Perylene imide supermolecule promote oxygen to superoxide radical for ultrafast photo-oxidation of 5-hydroxymethylfurfural

The Photocatalytic preparation of 2, 5-diformylfuran (DFF) from biomass 5-hydroxymethylfurfural (HMF), is subjected to a low conversion efficiency. In view of superoxide radical is a crucial reactive oxygen species, we suggest an ultra-fast selective oxidation reaction achieved by modulating the photocatalytic oxygen reduction processes. Herein, we developed a novel photocatalytic system by anchoring perylene imide supramolecular as an oxygen reduction co-catalyst on ZnIn2S4. The functionalized perylene imide supramolecular as an active site greatly accelerates the generation of superoxide radical by absorbing oxygen while concentrating the photogenerated electrons of ZnIn2S4. Compared with pure ZnIn2S4, SA-PDI/ZnIn2S4 showed a more excellent photocatalytic performance under mild conditions (30-fold increase in photo-oxidation kinetics). Notably, the HMF transformation frequency is 1952 μmol·g−1·h−1, nearly one order of magnitude higher than previously reported techniques for photocatalytic HMF aerobic oxidation. This work open up a perspective for the design of photocatalytic systems for high added-value compounds production. Over Perylene imide supermolecule/ZnIn2S4 photocatalysts, the ultra-fast synthesis of the high value-added product 2,5-dimethylfuran from biomass-derived 5-hydroxymethylfurfural was developed. By controlling the adsorption and reduction of oxygen, the strategy significantly accelerates the proliferation of superoxide radicals and greatly enhances the conversion efficiency.
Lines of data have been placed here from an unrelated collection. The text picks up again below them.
(** ** The primary index *)

(** An expression for the keys with an unknown variable is reported and replaced by the default
    one; any other is used as written, and the tokens in use name only the six known variables. *)
Theorem formatter_fails_safe (expression : cppstring) :
  let '(ts, err) := formatter_parse expression in
  Forall (fun t => tvariable t <> [] -> tvariable t ∈ key_variables) ts /\
  (err <> [] -> ts = default_tokens) /\
  (err = [] -> expression <> [] -> ts = map token_of (Expression.parse expression)).
Proof.
  assert (forall es, match tokens_of es with inl ts => ts = map token_of es /\ Forall (fun t => tvariable t <> [] -> tvariable t ∈ key_variables) ts | inr err => err <> [] end) as K.
  { induction es as [|e es IH]; cbn [tokens_of]; [by split; [|constructor]|]. destruct (negb (is_variable e) || _) eqn:V; [|done].
    destruct (tokens_of es) as [ts|err]; [|done]. destruct IH as [-> F]. split; [done|]. constructor; [|done]. unfold token_of.
    destruct (is_variable e); [|done]. cbn [negb orb] in V. apply bool_decide_eq_true in V. done. }
  unfold formatter_parse. set (src := match expression with [] => kDefaultExpression | _ => expression end). specialize (K (Expression.parse src)).
  destruct (tokens_of (Expression.parse src)) as [ts|err].
  - destruct K as [-> F]. split; [done|]. split; [done|]. intros _ Hne. unfold src. by destruct expression.
  - split; [|done]. assert (forallb (fun t => bool_decide (tvariable t = []) || bool_decide (tvariable t ∈ key_variables)) default_tokens = true) as D by (vm_compute; reflexivity).
    rewrite forallb_forall in D. apply Forall_forall. intros t Ht%list_elem_of_In%D Hne. apply orb_prop in Ht as [?%bool_decide_eq_true|?%bool_decide_eq_true]; done.
Qed.

(** ** Examples *)

Module Demo.
Definition report (k : String.string) (st : Z) (msg : String.string) : result_entry :=
  mkResult (str k) (str "CACHE") (str "srv1") [] (str "check_cpu") [] st (str msg) [] 0 0 0 0 0.
Definition worst_store : result_store := mkStore ∅ true mode_worst true 5 2 0.
(** A problem that has recovered before the poll, and another check *)
Definition reports : list submission :=
  [(report "srv1/cpu" 0 "fine", 100); (report "srv1/cpu" 2 "busy", 110); (report "srv1/mem" 1 "tight", 115); (report "srv1/cpu" 0 "fine again", 120)].
(* ===== verification/CollectdLaws.v ===== *)
(** What the datagrams of Collectd mean to a receiver.

    The receiver below is the protocol's side, as the comments of
    include/net/collectd/collectd_packet.hpp give it: a datagram is a sequence of parts, each
    type(2) length(2) payload; string and number parts set the identifiers that are in force, a
    values part ends a value list.  The theorems say that no datagram exceeds the size the
    receiver reads, and that the receiver gets exactly the value lists the builder holds. *)

From stdpp Require Import base list gmap sets strings.
From coqutil Require Import Byte Word.LittleEndianList.
From Stdlib Require Import Ascii ZArith Lia SpecFloat.
From Stdlib Require String.
From S2P Require Import Prelude Bytes Strings Format NumberText NumberRoundtrip PerfData Expression Ordering Collectd.
Import String.StringSyntax.

Local Open Scope Z_scope.

(** ** The receiver *)

Definition double_of_bits (z : Z) : double :=
  let s := 2 ^ 63 <=? z in
  let ex := z / 2 ^ 52 mod 2048 in
  let fr := z mod 2 ^ 52 in
  if ex =? 0 then match fr with Zpos m => S754_finite s m (-1074) | _ => S754_zero s end
  else if ex =? 2047 then (if fr =? 0 then S754_infinity s else S754_nan)
  else match fr + 2 ^ 52 with Zpos m => S754_finite s m (ex - 1075) | _ => S754_nan end.

Inductive value := Gauge (v : double) | Derive (v : Z).

Record identifiers := mkIds {
  id_host : list byte; id_time : Z; id_interval : Z;
  id_plugin : list byte; id_plugin_instance : list byte; id_type : list byte; id_type_instance : list byte }.
Definition no_ids : identifiers := mkIds [] 0 0 [] [] [] [].
Record value_list := mkValues { ids : identifiers; vals : list value }.

Definition set_string (type : Z) (s : list byte) (i : identifiers) : identifiers :=
  let '(mkIds h t n p pi ty ti) := i in
  if type =? part_host then mkIds s t n p pi ty ti
  else if type =? part_plugin then mkIds h t n s pi ty ti
  else if type =? part_plugin_instance then mkIds h t n p s ty ti
  else if type =? part_type then mkIds h t n p pi s ti
  else if type =? part_type_instance then mkIds h t n p pi ty s
  else i.
Definition set_number (type : Z) (v : Z) (i : identifiers) : identifiers :=
  let '(mkIds h t n p pi ty ti) := i in
  if type =? part_time_hr then mkIds h v n p pi ty ti else if type =? part_interval_hr then mkIds h t v p pi ty ti else i.
Fixpoint tail_loop (fuel : nat) (file delim : cppstring) (wanted : Z) (pos : nat) (carry : cppstring) (found : Z) : nat :=
  match fuel, pos with
  | O, _ | _, O => 0%nat
  | S fuel, _ =>
      let want := Nat.min (Z.to_nat record_scan_chunk_size) pos in
      let start := (pos - want)%nat in
      let buf := take want (drop start file) ++ carry in
      match count_back (S (length buf)) buf delim (length buf) found wanted with
      | inl hit => (start + hit + length delim)%nat
      | inr found => tail_loop fuel file delim wanted start (take (length delim - 1) buf) found
      end
  end.

Definition find_tail_offset (file delim : cppstring) (max_records : Z) : nat :=
  if (max_records =? 0) || bool_decide (delim = []) || delim_can_overlap delim then 0%nat
  else if bool_decide (file = []) then 0%nat
  else if Nat.ltb (length file) (length delim) then 0%nat
  else
    let wanted := wrap_u 64 (max_records + if ends_with delim file then 1 else 0) in
    tail_loop (length file) file delim wanted (length file) [] 0.

(** [read_leading_records], from the current position *)
Fixpoint count_forward (fuel : nat) (out delim : cppstring) (search_from : nat) (found max_records : Z) : nat + nat * Z :=
  match fuel with
  | O => inr (search_from, found)
  | S fuel =>
      match find out delim search_from with
      | None => inr (search_from, found)
      | Some hit =>
          let search_from := (hit + length delim)%nat in
          if found + 1 =? max_records then inl search_from else count_forward fuel out delim search_from (found + 1) max_records
      end
  end.
Fixpoint leading_loop (fuel : nat) (rest out delim : cppstring) (max_records : Z) (search_from : nat) (found : Z) : cppstring :=
  match fuel with
  | O => out
  | S fuel =>
      match rest with
      | [] => out
      | _ =>
          let chunk := Z.to_nat record_scan_chunk_size in
          let out := out ++ take chunk rest in
          match count_forward (S (length out)) out delim search_from found max_records with
          | inl search_from => take search_from out
          | inr (search_from, found) =>
              let scanned := if Nat.leb (length delim) (length out) then (length out - length delim + 1)%nat else 0%nat in
              leading_loop fuel (drop chunk rest) out delim max_records (Nat.max search_from scanned) found
          end
      end
  end.
Definition read_leading_records (rest delim : cppstring) (max_records : Z) : cppstring :=
  if bool_decide (delim = []) || (max_records =? 0) then rest else leading_loop (S (length rest)) rest [] delim max_records 0 0.

(** [read_capped], from the current position: the bytes, and whether any are left *)
Fixpoint capped_loop (fuel : nat) (rest out : cppstring) (max_bytes : Z) : cppstring * bool :=
  match fuel with
  | O => (out, false)
  | S fuel =>
      if zlength out <? max_bytes then
        let want := Z.to_nat (Z.min (max_bytes - zlength out) record_scan_chunk_size) in
        match rest with [] => (out, false) | _ => capped_loop fuel (drop want rest) (out ++ take want rest) max_bytes end
      else (out, negb (bool_decide (rest = [])))
  end.
Definition read_capped (rest : cppstring) (max_bytes : Z) : cppstring * bool := capped_loop (S (length rest)) rest [] max_bytes.
(** The next occurrence behind a complete beginning ends one more record. *)
Lemma complete_next F b hit : complete d (take b F) -> b <= length F -> find F d b = Some hit ->
  complete d (take (hit + length d) F) /\ length (records d (take (hit + length d) F)) = S (length (records d (take b F))).
Proof.
  intros C Hb E. apply (find_Some_iff d Hd) in E as (L & O & N). pose proof (occurs_bound d Hd _ _ O) as B.
  set (t := take (hit + length d - b) (drop b F)). assert (take (hit + length d) F = take b F ++ t) as ->.
  { unfold t. rewrite <- (take_drop b F) at 1. rewrite take_app_ge, length_take by (rewrite length_take; lia). by rewrite Nat.min_l by lia. }
  assert (length t = hit + length d - b) as Lt by (unfold t; rewrite length_take, length_drop; lia). assert (0 < length d) by (destruct d; [done|cbn; lia]).
  assert (forall i, occurs d t i <-> occurs d F (b + i) /\ i + length d <= hit + length d - b) as Ot.
  { intros i. unfold t. by rewrite (occurs_take d Hd), (occurs_drop d). }
  assert (scan d t 0 = ([(0, hit - b)], length t)) as S.
  { rewrite (scan_eq d Hd), (proj2 (find_Some_iff d Hd t 0 (hit - b))).
    - rewrite (scan_eq d Hd), (proj2 (find_None_iff d Hd _ _)); [by rewrite Nat.sub_0_r; repeat f_equal; lia|].
      intros i Hi (Oi & Li)%Ot. lia.
    - split_and!; [lia|apply Ot; replace (b + (hit - b)) with hit by lia; split; [done|lia]|]. intros i Hi (Oi & _)%Ot. apply (N (b + i)); [lia|done]. }
  destruct (records_complete d Hd (take b F) t C) as [E1 E2]. unfold complete. rewrite E1, E2, !length_app. unfold consumed, records at 2. rewrite S.
  cbn [fst snd map length]. split; lia.
Qed.

(** [b] is the end of [k] records of [F], and nothing starts between [b] and [sf]. *)
Definition reached (F : cppstring) (b sf : nat) (k : Z) : Prop :=
  b <= sf /\ b <= length F /\ complete d (take b F) /\ Z.of_nat (length (records d (take b F))) = k /\ forall i, b <= i < sf -> ~ occurs d F i.

Lemma count_forward_spec fuel F out more b sf k n : F = out ++ more -> reached F b sf k -> length out - sf < fuel ->
  match count_forward fuel out d sf k n with
  | inl e => e <= length out /\ complete d (take e F) /\ Z.of_nat (length (records d (take e F))) = n
  | inr (sf', k') => exists b', reached F b' sf' k' /\ forall i, sf' <= i -> ~ occurs d out i
  end.
Proof.
  intros HF. revert b sf k. induction fuel as [|fuel IH]; intros b sf k HR Hf; [lia|]. cbn [count_forward]. destruct (find out d sf) as [hit|] eqn:E.
  2: { exists b. split; [done|]. by apply (find_None_iff d Hd). }
  apply (find_Some_iff d Hd) in E as (L & O & N). pose proof (occurs_bound d Hd _ _ O) as B. destruct HR as (R1 & R2 & R3 & R4 & R5).
  assert (0 < length d) by (destruct d; [done|cbn; lia]).
  assert (find F d b = Some hit) as EF.
  { apply (find_Some_iff d Hd). split_and!; [lia|rewrite HF; by apply (occurs_app d Hd)|]. intros i Hi Oi. destruct (decide (i < sf)) as [Ls|Gs]; [apply (R5 i); [lia|done]|].
    apply (N i); [lia|]. rewrite HF in Oi. apply (occurs_app_inv d) in Oi; [done|lia]. }
  destruct (complete_next F b hit R3 R2 EF) as [C1 C2].
  destruct (Z.eqb_spec (k + 1) n) as [<-|]; [split_and!; [lia|done|lia]|]. apply (IH (hit + length d)); [|lia].
  split_and!; [lia|rewrite HF, length_app; lia|done|lia|intros; lia].
Qed.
Within only 30 min, a 90 % yield of 2,5-dimethylfuran was obtained, which is much higher than the 1–2 orders of magnitude in the previously reported photocatalysis 5-hydroxymethylfurfural oxidation. [Display omitted] •The SA-PDI are first applied to the photocatalytic value-added conversion of HMF.•Excellent TOF (1952 μmol h-1·g-1) was prepared by SA-PDI /ZnIn2S4 photocatalyst.•The oxygen adsorption and reduction processes can be effectively controlled by the SA-PDI co-catalyst.•The environment is rich in ·O2- was provided by SA-PDI /ZnIn2S4 for the selective oxidation of HMF to DFF.